→ Exercise prompt: Check each line of the records below and collect those that include the word "Some".

(Beginning of Dataset entries)

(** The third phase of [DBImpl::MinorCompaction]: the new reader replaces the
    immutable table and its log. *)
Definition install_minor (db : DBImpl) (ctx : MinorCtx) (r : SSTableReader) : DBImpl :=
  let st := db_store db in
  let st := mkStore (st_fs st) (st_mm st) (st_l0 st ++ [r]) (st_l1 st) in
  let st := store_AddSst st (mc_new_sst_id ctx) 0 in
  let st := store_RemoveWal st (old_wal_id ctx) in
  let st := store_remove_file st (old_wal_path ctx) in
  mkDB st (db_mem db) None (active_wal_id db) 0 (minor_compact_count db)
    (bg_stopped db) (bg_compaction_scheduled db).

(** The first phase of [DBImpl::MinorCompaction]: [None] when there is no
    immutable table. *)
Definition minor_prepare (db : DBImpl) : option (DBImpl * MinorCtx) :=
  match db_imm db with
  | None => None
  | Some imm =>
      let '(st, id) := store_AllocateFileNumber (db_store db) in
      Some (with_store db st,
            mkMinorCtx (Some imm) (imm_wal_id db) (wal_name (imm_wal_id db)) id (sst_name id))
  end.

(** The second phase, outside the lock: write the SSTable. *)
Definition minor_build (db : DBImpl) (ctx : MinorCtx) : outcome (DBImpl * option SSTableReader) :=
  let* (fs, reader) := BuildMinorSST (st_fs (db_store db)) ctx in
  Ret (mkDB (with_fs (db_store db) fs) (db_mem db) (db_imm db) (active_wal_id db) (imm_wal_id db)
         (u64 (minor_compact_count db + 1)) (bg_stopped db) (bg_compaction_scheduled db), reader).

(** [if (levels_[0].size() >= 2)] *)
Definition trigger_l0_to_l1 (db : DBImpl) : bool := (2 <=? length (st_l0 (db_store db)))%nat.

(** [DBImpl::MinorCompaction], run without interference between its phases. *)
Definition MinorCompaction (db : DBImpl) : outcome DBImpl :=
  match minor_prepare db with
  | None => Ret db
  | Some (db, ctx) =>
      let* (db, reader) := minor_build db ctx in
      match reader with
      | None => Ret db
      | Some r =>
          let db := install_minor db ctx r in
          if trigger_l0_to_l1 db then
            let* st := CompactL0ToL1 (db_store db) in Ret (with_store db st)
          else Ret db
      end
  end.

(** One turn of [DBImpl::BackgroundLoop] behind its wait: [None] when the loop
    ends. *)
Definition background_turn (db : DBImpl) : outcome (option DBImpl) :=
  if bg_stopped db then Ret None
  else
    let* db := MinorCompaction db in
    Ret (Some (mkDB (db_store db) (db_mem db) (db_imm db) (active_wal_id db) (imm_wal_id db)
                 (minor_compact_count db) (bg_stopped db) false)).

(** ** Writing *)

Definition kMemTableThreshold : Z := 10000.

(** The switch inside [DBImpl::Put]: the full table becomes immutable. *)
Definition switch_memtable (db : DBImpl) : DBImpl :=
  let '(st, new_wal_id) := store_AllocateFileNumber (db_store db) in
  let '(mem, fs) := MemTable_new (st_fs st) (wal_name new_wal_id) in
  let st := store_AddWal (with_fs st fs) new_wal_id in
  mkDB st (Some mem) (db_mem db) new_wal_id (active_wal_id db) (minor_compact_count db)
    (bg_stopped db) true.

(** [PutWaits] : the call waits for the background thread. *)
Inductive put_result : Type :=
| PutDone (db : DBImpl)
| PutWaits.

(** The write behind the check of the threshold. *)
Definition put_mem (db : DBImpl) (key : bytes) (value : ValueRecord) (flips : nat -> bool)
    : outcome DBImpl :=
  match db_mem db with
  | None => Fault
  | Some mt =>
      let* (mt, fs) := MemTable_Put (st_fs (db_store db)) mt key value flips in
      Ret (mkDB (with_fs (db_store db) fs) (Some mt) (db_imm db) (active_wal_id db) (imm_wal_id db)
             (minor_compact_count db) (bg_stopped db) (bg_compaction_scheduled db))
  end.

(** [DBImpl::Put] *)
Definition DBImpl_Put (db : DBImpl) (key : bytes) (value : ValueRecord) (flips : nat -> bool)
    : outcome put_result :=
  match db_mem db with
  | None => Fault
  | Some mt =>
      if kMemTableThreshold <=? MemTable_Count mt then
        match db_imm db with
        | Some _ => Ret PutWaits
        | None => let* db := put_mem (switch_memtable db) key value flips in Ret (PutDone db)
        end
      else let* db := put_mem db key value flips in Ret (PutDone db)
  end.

(End of Dataset entries)
(Beginning of Dataset entries)

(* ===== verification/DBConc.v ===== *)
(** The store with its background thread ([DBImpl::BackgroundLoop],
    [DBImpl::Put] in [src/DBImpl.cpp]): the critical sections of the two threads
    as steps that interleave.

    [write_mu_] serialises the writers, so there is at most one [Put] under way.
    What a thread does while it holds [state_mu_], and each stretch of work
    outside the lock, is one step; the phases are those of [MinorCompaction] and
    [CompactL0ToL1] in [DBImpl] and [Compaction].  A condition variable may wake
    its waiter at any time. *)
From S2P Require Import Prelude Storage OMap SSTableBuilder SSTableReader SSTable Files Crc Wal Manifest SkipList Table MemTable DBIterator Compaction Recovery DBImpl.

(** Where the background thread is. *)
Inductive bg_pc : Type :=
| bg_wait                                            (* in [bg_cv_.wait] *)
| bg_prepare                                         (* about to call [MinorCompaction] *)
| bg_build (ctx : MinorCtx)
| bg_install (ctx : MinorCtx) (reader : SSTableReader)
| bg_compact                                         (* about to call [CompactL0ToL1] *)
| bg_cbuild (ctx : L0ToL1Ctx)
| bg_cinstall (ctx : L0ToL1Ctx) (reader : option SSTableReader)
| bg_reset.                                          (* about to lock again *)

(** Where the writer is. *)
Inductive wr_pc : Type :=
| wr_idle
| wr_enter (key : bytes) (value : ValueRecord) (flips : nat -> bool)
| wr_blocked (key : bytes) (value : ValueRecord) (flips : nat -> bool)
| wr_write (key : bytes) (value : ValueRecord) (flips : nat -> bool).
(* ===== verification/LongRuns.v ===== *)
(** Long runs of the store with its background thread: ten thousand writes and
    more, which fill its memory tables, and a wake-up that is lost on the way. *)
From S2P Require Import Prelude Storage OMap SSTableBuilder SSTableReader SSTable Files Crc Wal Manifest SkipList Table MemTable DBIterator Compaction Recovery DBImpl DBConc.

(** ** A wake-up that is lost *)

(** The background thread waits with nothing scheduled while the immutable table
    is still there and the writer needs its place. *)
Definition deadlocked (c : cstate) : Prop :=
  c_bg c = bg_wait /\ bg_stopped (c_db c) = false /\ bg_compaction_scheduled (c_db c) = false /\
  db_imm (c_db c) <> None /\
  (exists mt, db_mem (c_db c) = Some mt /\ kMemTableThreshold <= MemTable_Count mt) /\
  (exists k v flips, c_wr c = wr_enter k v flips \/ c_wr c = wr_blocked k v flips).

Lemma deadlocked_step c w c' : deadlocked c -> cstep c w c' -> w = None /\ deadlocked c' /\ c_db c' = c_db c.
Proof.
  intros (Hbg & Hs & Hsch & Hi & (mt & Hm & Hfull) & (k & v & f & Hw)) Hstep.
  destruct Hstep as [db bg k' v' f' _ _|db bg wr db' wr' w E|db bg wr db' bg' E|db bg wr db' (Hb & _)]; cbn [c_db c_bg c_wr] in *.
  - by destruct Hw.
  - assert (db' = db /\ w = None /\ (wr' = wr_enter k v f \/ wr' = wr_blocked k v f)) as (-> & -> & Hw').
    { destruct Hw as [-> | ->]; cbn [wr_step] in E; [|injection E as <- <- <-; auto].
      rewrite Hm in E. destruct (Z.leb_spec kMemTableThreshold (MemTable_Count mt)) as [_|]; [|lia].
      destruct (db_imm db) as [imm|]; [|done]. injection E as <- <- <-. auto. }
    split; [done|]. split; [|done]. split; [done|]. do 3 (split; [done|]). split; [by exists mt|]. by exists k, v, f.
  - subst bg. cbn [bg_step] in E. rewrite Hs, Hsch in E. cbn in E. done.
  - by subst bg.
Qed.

(End of Dataset entries)

→ Answer to the exercise:
  | Some imm =>
      Some (with_store db st,
            mkMinorCtx (Some imm) (imm_wal_id db) (wal_name (imm_wal_id db)) id (sst_name id))
  | Some (db, ctx) =>
      | Some r =>
    Ret (Some (mkDB (db_store db) (db_mem db) (db_imm db) (active_wal_id db) (imm_wal_id db)
  mkDB st (Some mem) (db_mem db) new_wal_id (active_wal_id db) (minor_compact_count db)
  | Some mt =>
      Ret (mkDB (with_fs (db_store db) fs) (Some mt) (db_imm db) (active_wal_id db) (imm_wal_id db)
  | Some mt =>
        | Some _ => Ret PutWaits
  (exists mt, db_mem (c_db c) = Some mt /\ kMemTableThreshold <= MemTable_Count mt) /\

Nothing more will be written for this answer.